THE RECORDS section start

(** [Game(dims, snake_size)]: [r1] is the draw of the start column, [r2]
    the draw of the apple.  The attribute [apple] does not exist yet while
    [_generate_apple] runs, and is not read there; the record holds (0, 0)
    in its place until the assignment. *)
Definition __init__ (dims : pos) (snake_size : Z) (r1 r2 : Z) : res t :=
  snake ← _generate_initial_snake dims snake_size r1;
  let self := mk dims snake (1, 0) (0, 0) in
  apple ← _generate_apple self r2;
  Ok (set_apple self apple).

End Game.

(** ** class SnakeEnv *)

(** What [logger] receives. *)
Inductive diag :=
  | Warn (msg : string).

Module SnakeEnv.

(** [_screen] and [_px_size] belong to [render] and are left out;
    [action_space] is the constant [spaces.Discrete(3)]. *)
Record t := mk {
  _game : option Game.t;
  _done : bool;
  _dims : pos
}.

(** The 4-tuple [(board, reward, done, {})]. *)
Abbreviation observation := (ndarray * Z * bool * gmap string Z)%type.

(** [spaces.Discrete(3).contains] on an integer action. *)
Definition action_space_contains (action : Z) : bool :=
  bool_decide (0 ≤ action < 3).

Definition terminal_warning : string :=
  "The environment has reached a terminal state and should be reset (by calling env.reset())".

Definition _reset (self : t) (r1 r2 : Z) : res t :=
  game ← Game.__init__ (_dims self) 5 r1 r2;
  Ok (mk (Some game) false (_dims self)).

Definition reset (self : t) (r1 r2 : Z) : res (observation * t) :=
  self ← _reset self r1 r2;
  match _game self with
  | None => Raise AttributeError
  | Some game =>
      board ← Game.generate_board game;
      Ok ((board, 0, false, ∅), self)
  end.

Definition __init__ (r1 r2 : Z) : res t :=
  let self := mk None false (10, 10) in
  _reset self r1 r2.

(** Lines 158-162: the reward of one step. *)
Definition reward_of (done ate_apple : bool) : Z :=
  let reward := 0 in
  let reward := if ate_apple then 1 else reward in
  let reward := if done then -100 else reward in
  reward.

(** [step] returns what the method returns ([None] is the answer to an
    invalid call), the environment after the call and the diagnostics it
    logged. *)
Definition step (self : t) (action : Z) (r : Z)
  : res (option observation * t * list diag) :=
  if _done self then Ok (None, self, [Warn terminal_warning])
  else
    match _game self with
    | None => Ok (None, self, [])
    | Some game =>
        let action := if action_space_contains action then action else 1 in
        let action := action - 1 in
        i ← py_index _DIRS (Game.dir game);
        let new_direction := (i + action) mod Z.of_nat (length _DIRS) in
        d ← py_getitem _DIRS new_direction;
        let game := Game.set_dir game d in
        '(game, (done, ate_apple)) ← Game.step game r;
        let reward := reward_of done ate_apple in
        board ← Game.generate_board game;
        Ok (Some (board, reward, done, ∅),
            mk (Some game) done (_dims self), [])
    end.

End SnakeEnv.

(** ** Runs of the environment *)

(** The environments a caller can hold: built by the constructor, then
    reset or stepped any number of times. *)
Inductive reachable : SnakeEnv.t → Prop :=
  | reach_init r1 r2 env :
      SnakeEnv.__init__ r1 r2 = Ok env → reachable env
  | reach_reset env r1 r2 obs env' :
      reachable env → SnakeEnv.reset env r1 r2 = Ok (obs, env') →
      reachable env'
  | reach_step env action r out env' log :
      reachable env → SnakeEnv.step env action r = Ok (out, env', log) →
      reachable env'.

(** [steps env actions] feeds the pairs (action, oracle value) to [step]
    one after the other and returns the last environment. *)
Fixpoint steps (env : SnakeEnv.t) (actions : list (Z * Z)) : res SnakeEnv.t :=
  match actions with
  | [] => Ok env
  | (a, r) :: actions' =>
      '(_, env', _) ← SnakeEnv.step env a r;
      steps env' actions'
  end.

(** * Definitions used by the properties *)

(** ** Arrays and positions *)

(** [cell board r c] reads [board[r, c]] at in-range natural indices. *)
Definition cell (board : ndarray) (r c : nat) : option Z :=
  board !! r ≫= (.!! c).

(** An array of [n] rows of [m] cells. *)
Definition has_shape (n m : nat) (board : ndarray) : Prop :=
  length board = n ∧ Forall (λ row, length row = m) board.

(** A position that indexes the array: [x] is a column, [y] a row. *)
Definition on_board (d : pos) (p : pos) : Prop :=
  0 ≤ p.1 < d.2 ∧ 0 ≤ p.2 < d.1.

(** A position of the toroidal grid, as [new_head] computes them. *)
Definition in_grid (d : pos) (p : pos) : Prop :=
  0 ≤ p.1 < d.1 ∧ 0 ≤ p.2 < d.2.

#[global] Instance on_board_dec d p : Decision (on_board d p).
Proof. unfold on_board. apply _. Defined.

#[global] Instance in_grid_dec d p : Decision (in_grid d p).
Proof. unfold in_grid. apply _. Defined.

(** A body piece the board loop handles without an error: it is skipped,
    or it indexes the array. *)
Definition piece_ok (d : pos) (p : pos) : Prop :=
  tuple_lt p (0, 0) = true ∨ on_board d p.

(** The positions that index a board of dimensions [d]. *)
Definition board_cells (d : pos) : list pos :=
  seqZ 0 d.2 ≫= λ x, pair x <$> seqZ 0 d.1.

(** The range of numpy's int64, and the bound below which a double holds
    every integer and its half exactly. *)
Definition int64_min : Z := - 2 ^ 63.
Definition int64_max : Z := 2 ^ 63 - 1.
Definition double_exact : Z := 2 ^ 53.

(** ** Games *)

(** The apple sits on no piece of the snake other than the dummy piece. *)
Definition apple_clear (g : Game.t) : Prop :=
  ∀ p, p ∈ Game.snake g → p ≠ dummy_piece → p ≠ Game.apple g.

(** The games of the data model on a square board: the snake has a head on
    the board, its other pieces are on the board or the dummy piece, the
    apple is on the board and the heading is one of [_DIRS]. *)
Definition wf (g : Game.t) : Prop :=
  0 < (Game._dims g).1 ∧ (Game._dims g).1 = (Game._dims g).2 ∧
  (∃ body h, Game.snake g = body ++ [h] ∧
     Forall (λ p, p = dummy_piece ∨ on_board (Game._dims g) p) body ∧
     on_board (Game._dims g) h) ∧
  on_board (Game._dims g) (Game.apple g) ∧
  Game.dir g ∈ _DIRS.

THE RECORDS section end

### WHAT IS NEEDED:
Using the records above, copy each line that contains "match".

### SOLUTION FOR THIS EXERCISE:
  match _game self with
    match _game self with
  match actions with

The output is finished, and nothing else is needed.